▶ _WHAT IS NEEDED_: Output the entries below exactly, from the first line to the line holding "access to other", both included.

▶ _DATA RECORDS_:

(* ===== verification/ExecProg.v ===== *)
(** * The guest executor: test programs (executor/executor.h, executor/common.h)

    The fuzzer sends a program as 64-bit words: instructions that fill memory, system calls, and
    instructions that save what a call has left in memory.  The executor decodes and runs them one
    by one; later arguments refer to saved results.  This file translates the decoding, the stores
    with bit fields, the Internet checksum, the results, and the coverage signals that are sent
    back.  Calls are made by the thread that decodes them, as the executor does without
    [flag_threaded].

    Memory is a function from addresses to bytes with a predicate that says which are mapped: an
    access to other memory is abandoned ([NONFAILING]).  [fail] is [Err Exited].  The input is the
    list of words from the current position to the end of [input_data]. *)

From Stdlib Require Import ZArith Lia Bool.
From stdpp Require Import base list sorting.
From S2P Require Import Prelude PageWalk ByteLayout.

Open Scope Z_scope.
Open Scope rz.

Definition kMaxArgs : Z := 9.
Definition kMaxCommands : Z := 1000.

Definition instr_eof : Z := u64 (-1).
Definition instr_copyin : Z := u64 (-2).
Definition instr_copyout : Z := u64 (-3).
Definition arg_const : Z := 0.
Definition arg_result : Z := 1.
Definition arg_data : Z := 2.
Definition arg_csum : Z := 3.
Definition arg_csum_inet : Z := 0.
Definition arg_csum_chunk_data : Z := 0.
Definition arg_csum_chunk_const : Z := 1.
Definition no_copyout : Z := u64 (-1).

(** ** The Internet checksum *)

(** Two bytes at a time; a last odd byte counts as a word. *)
Fixpoint csum_words (acc : Z) (data : list Z) : Z :=
  match data with
  | a :: b :: data => csum_words (u32 (acc + of_le [a; b])) data
  | [a] => u32 (acc + a)
  | [] => acc
  end.

(** [while (csum->acc > 0xffff)] *)
Fixpoint csum_carry (fuel : nat) (acc : Z) : res Z :=
  if 0xffff <? acc then
    match fuel with O => Err OutOfFuel | S fuel => csum_carry fuel (u32 (Z.land acc 0xffff + Z.shiftr acc 16)) end
  else Ok acc.

Definition csum_inet_init : Z := 0.
Definition csum_inet_update (acc : Z) (data : list Z) : res Z :=
  if bool_decide (data = []) then Ok acc else csum_carry 2 (csum_words acc data).
Definition csum_inet_digest (acc : Z) : Z := (Z.lnot acc) mod 2 ^ 16.

Lemma word32_range z : 0 <= u32 z < 2 ^ 32.
Proof. apply Z.mod_pos_bound. lia. Qed.

Lemma csum_words_range data acc : 0 <= acc < 2 ^ 32 -> 0 <= csum_words acc data < 2 ^ 32.
Proof.
  revert acc. induction data as [data IH] using (induction_ltof1 _ (@length Z)). unfold ltof in IH.
  intros acc H. destruct data as [|a [|b data]]; [exact H | apply word32_range |]. cbn [csum_words]. apply IH; [cbn; lia | apply word32_range].
Qed.

(** Two rounds fold the carries of 32 bits. *)
Lemma csum_carry_ends acc : 0 <= acc < 2 ^ 32 -> exists x, csum_carry 2 acc = Ok x /\ 0 <= x <= 0xffff.
Proof.
  assert (forall x, 0 <= x < 2 ^ 32 -> u32 (Z.land x 65535 + Z.shiftr x 16) = x mod 65536 + x / 65536) as Hf.
  { intros x Hx. rewrite land_ffff, Z.shiftr_div_pow2 by lia. apply Z.mod_small. change (2 ^ 16) with 65536.
    Z.to_euclidean_division_equations. lia. }
  intros H. cbn [csum_carry]. destruct (Z.ltb_spec 0xffff acc); [|exists acc; split; [reflexivity | lia]].
  rewrite Hf by lia. set (y := acc mod 65536 + acc / 65536).
  assert (0 <= y <= 131070) by (unfold y; Z.to_euclidean_division_equations; lia).
  destruct (Z.ltb_spec 0xffff y); [|exists y; split; [reflexivity | lia]].
  rewrite Hf by lia. set (z := y mod 65536 + y / 65536). assert (0 <= z <= 65535) by (unfold z; Z.to_euclidean_division_equations; lia).
  destruct (Z.ltb_spec 0xffff z); [lia|]. exists z. split; [reflexivity | lia].
Qed.

Lemma csum_words_cons_range acc data : data <> [] -> 0 <= csum_words acc data < 2 ^ 32.
Proof.
  intros H. destruct data as [|a [|b data]]; [destruct (H eq_refl) | apply word32_range |]. cbn [csum_words]. apply csum_words_range, word32_range.
Qed.

(** ** Stores into bit fields *)

Section bitmask.
(** A shift by the width of its operand or more. *)
Variable shift_past : Z -> Z -> Z.

Definition shift_left (width x n : Z) : Z := if n <? width then Z.shiftl x n else shift_past x n.

(** Operands of less than 32 bits are promoted to int. *)
Definition promoted (w : Z) : Z := Z.max w 32.

Definition BITMASK_LEN (w bf_len : Z) : Z := (u64 (shift_left 64 1 bf_len) - 1) mod 2 ^ w.
Definition BITMASK_LEN_OFF (w bf_off bf_len : Z) : Z := (shift_left (promoted w) (BITMASK_LEN w bf_len) bf_off) mod 2 ^ w.

(** The new value of a field of [w] bits that holds [old]. *)
Definition STORE_BY_BITMASK (w old val bf_off bf_len : Z) : Z :=
  if (bf_off =? 0) && (bf_len =? 0) then val mod 2 ^ w
  else
    let new_val := (Z.land old (Z.lnot (BITMASK_LEN_OFF w bf_off bf_len))) mod 2 ^ w in
    (Z.lor new_val (shift_left (promoted w) (Z.land (val mod 2 ^ w) (BITMASK_LEN w bf_len)) bf_off)) mod 2 ^ w.

(** ** Arguments *)

Definition res_t : Type := bool * Z.

Definition read_input (l : list Z) : res (Z * list Z) := match l with [] => Err Exited | w :: l => Ok (w, l) end.

(** [htobe16], [htobe32] and [htobe64] *)
Definition htobe (n : nat) (v : Z) : Z := of_le (rev (to_le n v)).

Variable procid : Z.

(** The value and the size, offset and length of the field. *)
Definition read_const_arg (l : list Z) : res (Z * (Z * Z * Z) * list Z) :=
  let? (meta, l) := read_input l in
  let? (val, l) := read_input l in
  let size := Z.land meta 0xff in
  let be := bits meta (Z.shiftl 1 8) in
  let bf_off := Z.land (Z.shiftr meta 16) 0xff in
  let bf_len := Z.land (Z.shiftr meta 24) 0xff in
  let pid_stride := Z.shiftr meta 32 in
  let val := u64 (val + u64 (pid_stride * procid)) in
  let? val := if be then
      if size =? 2 then Ok (htobe 2 val) else if size =? 4 then Ok (htobe 4 val) else if size =? 8 then Ok (htobe 8 val) else Err Exited
    else Ok val in
  Ok (val, (size, bf_off, bf_len), l).

Definition read_result (results : list res_t) (l : list Z) : res (Z * list Z) :=
  let? (idx, l) := read_input l in
  let? (op_div, l) := read_input l in
  let? (op_add, l) := read_input l in
  let? (arg, l) := read_input l in
  if kMaxCommands <=? idx then Err Exited else
  let? (executed, val) := of_option OutOfBounds (results !! Z.to_nat idx : option (bool * Z)) in
  Ok (if executed then u64 ((if negb (op_div =? 0) then val / op_div else val) + op_add) else arg, l).

Definition read_arg (results : list res_t) (l : list Z) : res (Z * list Z) :=
  let? (typ, l) := read_input l in
  if typ =? arg_const then let? (val, _, l) := read_const_arg l in Ok (val, l)
  else if typ =? arg_result then let? (_, l) := read_input l in read_result results l
  else Err Exited.

Fixpoint read_args (n : nat) (results : list res_t) (l : list Z) : res (list Z * list Z) :=
  match n with
  | O => Ok ([], l)
  | S n => let? (arg, l) := read_arg results l in let? (args, l) := read_args n results l in Ok (arg :: args, l)
  end.

(** ** Memory *)

(** The memory left by a [memcpy] that hits unmapped memory, and the sum left by a checksum that
    does. *)
Variables (mapped : Z -> bool) (memcpy_fault : mem -> Z -> list Z -> mem) (csum_fault : mem -> Z -> Z -> Z -> Z).

Definition all_mapped (a : Z) (n : nat) : bool := forallb (fun i => mapped (a + Z.of_nat i)) (seq 0 n).

Definition field_size (size : Z) : option nat :=
  if size =? 1 then Some 1%nat else if size =? 2 then Some 2%nat else if size =? 4 then Some 4%nat
  else if size =? 8 then Some 8%nat else None.

Definition copyin (addr val size bf_off bf_len : Z) (m : mem) : res mem :=
  let? n := of_option Exited (field_size size) in
  Ok (if all_mapped addr n
      then write_bytes m addr (to_le n (STORE_BY_BITMASK (8 * Z.of_nat n) (of_le (read_bytes m addr n)) val bf_off bf_len)) else m).

Definition copyout (addr size : Z) (m : mem) : res (option Z) :=
  let? n := of_option Exited (field_size size) in
  Ok (if all_mapped addr n then Some (of_le (read_bytes m addr n)) else None).

(** The bytes at the current position. *)
Definition bytes_of (l : list Z) : list Z := concat (to_le 8 <$> l).

Definition copy_data (addr size : Z) (m : mem) (l : list Z) : res (mem * list Z) :=
  if 8 * Z.of_nat (length l) <? size then Err OutOfBounds else
  let data := take (Z.to_nat size) (bytes_of l) in
  Ok (if all_mapped addr (length data) then write_bytes m addr data else memcpy_fault m addr data, drop (Z.to_nat ((size + 7) / 8)) l).

Fixpoint csum_chunks (n : nat) (m : mem) (acc : Z) (l : list Z) : res (Z * list Z) :=
  match n with
  | O => Ok (acc, l)
  | S n =>
      let? (kind, l) := read_input l in
      let? (value, l) := read_input l in
      let? (size, l) := read_input l in
      let? acc :=
        if kind =? arg_csum_chunk_data then
          if all_mapped value (Z.to_nat size) then csum_inet_update acc (read_bytes m value (Z.to_nat size))
          else Ok (csum_fault m acc value size)
        else if kind =? arg_csum_chunk_const then
          if negb (size =? 2) && negb (size =? 4) && negb (size =? 8) then Err Exited
          else csum_inet_update acc (to_le (Z.to_nat size) value)
        else Err Exited in
      csum_chunks n m acc l
  end.

(** The [instr_copyin] case. *)
Definition run_copyin (results : list res_t) (m : mem) (l : list Z) : res (mem * list Z) :=
  let? (addr, l) := read_input l in
  let? (typ, l) := read_input l in
  if typ =? arg_const then
    let? (arg, (size, bf_off, bf_len), l) := read_const_arg l in
    let? m := copyin addr arg size bf_off bf_len m in Ok (m, l)
  else if typ =? arg_result then
    let? (size, l) := read_input l in
    let? (val, l) := read_result results l in
    let? m := copyin addr val size 0 0 m in Ok (m, l)
  else if typ =? arg_data then let? (size, l) := read_input l in copy_data addr size m l
  else if typ =? arg_csum then
    let? (size, l) := read_input l in
    let? (kind, l) := read_input l in
    if negb (kind =? arg_csum_inet) then Err Exited
    else if negb (size =? 2) then Err Exited
    else
      let? (chunks, l) := read_input l in
      let? (acc, l) := csum_chunks (Z.to_nat chunks) m csum_inet_init l in
      let? m := copyin addr (csum_inet_digest acc) 2 0 0 m in Ok (m, l)
  else Err Exited.

(** ** Calls *)

(** The system calls: their number, and what one returns and leaves in memory. *)
Variables (syscall_count : Z) (execute_syscall : Z -> list Z -> mem -> Z * mem).

(** [made] are the calls made, newest first. *)
Record prog_state := mk_ps { memory : mem; results : list res_t; made : list (Z * list Z) }.

Definition set_result (i v : Z) (s : prog_state) : prog_state :=
  mk_ps (memory s) (<[Z.to_nat i := (true, v)]> (results s)) (made s).

(** The loop of [handle_completion] over the copyouts behind the call. *)
Fixpoint run_copyouts (l : list Z) (s : prog_state) : res prog_state :=
  match l with
  | [] => Err Exited
  | instr :: l =>
      if instr =? instr_copyout then
        match l with
        | [] => Err Exited
        | index :: l =>
            if kMaxCommands <=? index then Err Exited
            else match l with
                 | addr :: size :: l =>
                     let? v := copyout addr size (memory s) in
                     run_copyouts l (match v with Some v => set_result index v s | None => s end)
                 | _ => Err Exited
                 end
        end
      else Ok s
  end.

(** [handle_completion]; the result of the call is a long. *)
Definition complete_call (copyout_index ret : Z) (l : list Z) (s : prog_state) : res prog_state :=
  if ret =? -1 then Ok s
  else
    let? s := if negb (copyout_index =? no_copyout)
              then if kMaxCommands <=? copyout_index then Err Exited else Ok (set_result copyout_index (u64 ret) s)
              else Ok s in
    run_copyouts l s.

(** The array of arguments, with zeros behind those given. *)
Definition call_args (args : list Z) : list Z := args ++ replicate (Z.to_nat kMaxArgs - length args) 0.

Definition run_call (call_num : Z) (l : list Z) (s : prog_state) : res (prog_state * list Z) :=
  if syscall_count <=? call_num then Err Exited else
  let? (copyout_index, l) := read_input l in
  let? (num_args, l) := read_input l in
  if kMaxArgs <? num_args then Err Exited else
  let? (args, l) := read_args (Z.to_nat num_args) (results s) l in
  let '(ret, m) := execute_syscall call_num (call_args args) (memory s) in
  let? s := complete_call copyout_index ret l (mk_ps m (results s) ((call_num, args) :: made s)) in
  Ok (s, l).

(** The loop of [execute_one]. *)
Fixpoint run_prog (fuel : nat) (l : list Z) (s : prog_state) : res prog_state :=
  match fuel with
  | O => Err OutOfFuel
  | S fuel =>
      let? (call_num, l) := read_input l in
      if call_num =? instr_eof then Ok s
      else if call_num =? instr_copyin then
        let? (m, l) := run_copyin (results s) (memory s) l in run_prog fuel l (mk_ps m (results s) (made s))
      else if call_num =? instr_copyout then
        let? (_, l) := read_input l in let? (_, l) := read_input l in let? (_, l) := read_input l in run_prog fuel l s
      else let? (s, l) := run_call call_num l s in run_prog fuel l s
  end.

(** Every turn reads a word. *)
Definition execute_one (l : list Z) (s : prog_state) : res prog_state := run_prog (S (length l)) l s.

(** ** Every program ends *)

Definition ends {A} (r : res A) : Prop := r <> Err OutOfFuel.

Lemma ends_ok {A} (a : A) : ends (Ok a).
Proof. discriminate. Qed.
Lemma ends_exited {A} : @ends A (Err Exited).
Proof. discriminate. Qed.
Lemma ends_bind {A B} (r : res A) (f : A -> res B) : ends r -> (forall a, r = Ok a -> ends (f a)) -> ends (rbind r f).
Proof. intros H1 H2. destruct r as [a|e]; [apply H2; reflexivity|]. intros [= ->]. apply H1. reflexivity. Qed.
Lemma ends_of_option {A} e (o : option A) : e <> OutOfFuel -> ends (of_option e o).
Proof. intros H. destruct o; unfold ends; cbn; congruence. Qed.
Lemma ends_read l : ends (read_input l).
Proof. destruct l; discriminate. Qed.

#[local] Hint Resolve ends_ok ends_exited ends_read : core.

▶ _RESULT FOR THIS TASK_:
(* ===== verification/ExecProg.v ===== *)
(** * The guest executor: test programs (executor/executor.h, executor/common.h)

    The fuzzer sends a program as 64-bit words: instructions that fill memory, system calls, and
    instructions that save what a call has left in memory.  The executor decodes and runs them one
    by one; later arguments refer to saved results.  This file translates the decoding, the stores
    with bit fields, the Internet checksum, the results, and the coverage signals that are sent
    back.  Calls are made by the thread that decodes them, as the executor does without
    [flag_threaded].

    Memory is a function from addresses to bytes with a predicate that says which are mapped: an
    access to other memory is abandoned ([NONFAILING]).  [fail] is [Err Exited].  The input is the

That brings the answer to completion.